3. No Time For Games
The ways in which we communicate with potential partners have already changed as people become less afraid to speak up what they want. “People are going to be more inclined to be vocal about the fact that they either are or aren’t looking for something casual,” says Levi.
She is also observing people giving further consideration to how they spend their time and taking their personal boundaries more seriously. “Time has become so much more valuable,” she says. “They’ve got their deal breakers that they might be less likely to negotiate, a smaller tolerance for flaky behavior, and are less likely to engage in hookups if it’s not what they want. They’ll be more firm about that.” Plain and simple: People are realizing that they don’t want to play games anymore (and this is a very welcome, positive change).
Before the pandemic, Samantha, 27, took an easygoing approach and went with the flow when it came to dating. “However, I [recently] realized that you shouldn’t do something or waste your time on something that isn’t going to benefit you in the future, especially now that we’re in a pandemic situation,” she says. “I’m more serious about spending my remaining time with the ones I value and who value me, too.”
4. Video Dating
Lisa, 29, has been on several first dates during quarantine, but they are different kinds of dates than she is used to. “First dates are FaceTimes or outdoor activities that don’t involve drinking. I’m so used to grabbing drinks or generally drinking on early dates, and it’s different to be sober.” (ICYMI: Although sober dating has its own benefits, virtual happy hour dates are definitely still a thing.)
“The other big change that is kind of fun is more unplanned FaceTime dates and impromptu walks,” she adds. “Everyone knows everyone isn’t all that busy [in quarantine], so I have lots of short chats with people at random rather than scheduled dates that are only in the evening and are more formal.”
For obvious reasons, video chats have spiked in popularity over the past few months, and they’ll likely continue to be a thing as we begin leaving our homes again.
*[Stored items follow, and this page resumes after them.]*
(** * Colaboradores API: the spreadsheet/database reconciliation pipeline

    A shallow embedding of [app/models.py], [app/services.py] and
    [app/routes.py].  The pipeline reads a spreadsheet (a pandas DataFrame),
    drops the rows without identifier, forward-fills merged cells, coerces
    each row into a [ColaboradorSheet], and left-joins the database records
    with them.

    What is modelled and where the model stops:
    - a DataFrame is taken as [pd.read_csv] and [rename] leave it: the list of
      its column labels and, per row, the values of the three columns the
      code reads.  A value is what [df.iterrows()] hands to the loop for that
      cell, that is, an element of [df.values]: a float (NaN for a blank), an
      int, a bool, or text.  In a frame whose columns are all numeric and not
      all int64, [df.values] is a float64 array, and the value of an int64
      cell is then the float of that int.  [dropna] and [fillna] only test
      whether a value is blank and copy values, so they act on these values
      as they do on the typed columns ([repair_map_cells] below);
    - the labels of a frame are distinct, as [read_csv] makes them.  A sheet
      that already has a column called matricula, cargo_contabil or salario
      beside the one renamed to it is outside the model: for a label that
      occurs twice [row[col]] is a Series, not a value;
    - a Python float is written as a decimal (sign, digits, power of ten) and
      is the binary64 float nearest to that decimal.  [int] of a float rounds
      the decimal to binary64 first; [str] of a float prints the decimal,
      which is Python's text when the decimal is the shortest one that names
      its float, as the text of a float cell is;
    - text is ASCII as far as the number parsers are concerned; CPython's
      optional limit on the length of integer literals is left out;
    - [fillna(method='ffill')] is the forward fill of the pandas versions
      that accept it;
    - Python exceptions are values of an error monad; [print] calls and the
      text of error messages are left out;
    - the HTTP download, the CSV parser and the SQL query are inputs
      ([sheet_source], [db_source]); a database row has its four fields. *)

From Stdlib Require Import ZArith NArith Ascii String Lia.
From stdpp Require Import gmap strings list pretty.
A recent study found that 84% of participants would prefer to conduct a first date via video chat than in person. Lyons, who believes that video chatting is a solid way to get to know your dates better before progressing from Tinder to IRL, understands where daters are coming from.
This additional level of screening may even prevent you from falling for those who aren’t right for you. That’s what happened for Elaisha, 27, who started chatting with somebody right when the COVID-induced shutdowns began. “It was nice to have someone to talk to, but because we couldn’t meet in person, it removed the rose-colored glasses I’d usually have on while ignoring red flags,” she says. “[They] were hard to ignore, so I ended things earlier than I would’ve if we were dating in person.”
IMHO, these changes seem more positive and full of promise than of doom and gloom. Prioritizing authenticity in others and our personal values, health, and time are practices I can get on board with. So maybe, just maybe, this pandemic isn’t going to destroy dating at all — it may actually improve it in many ways.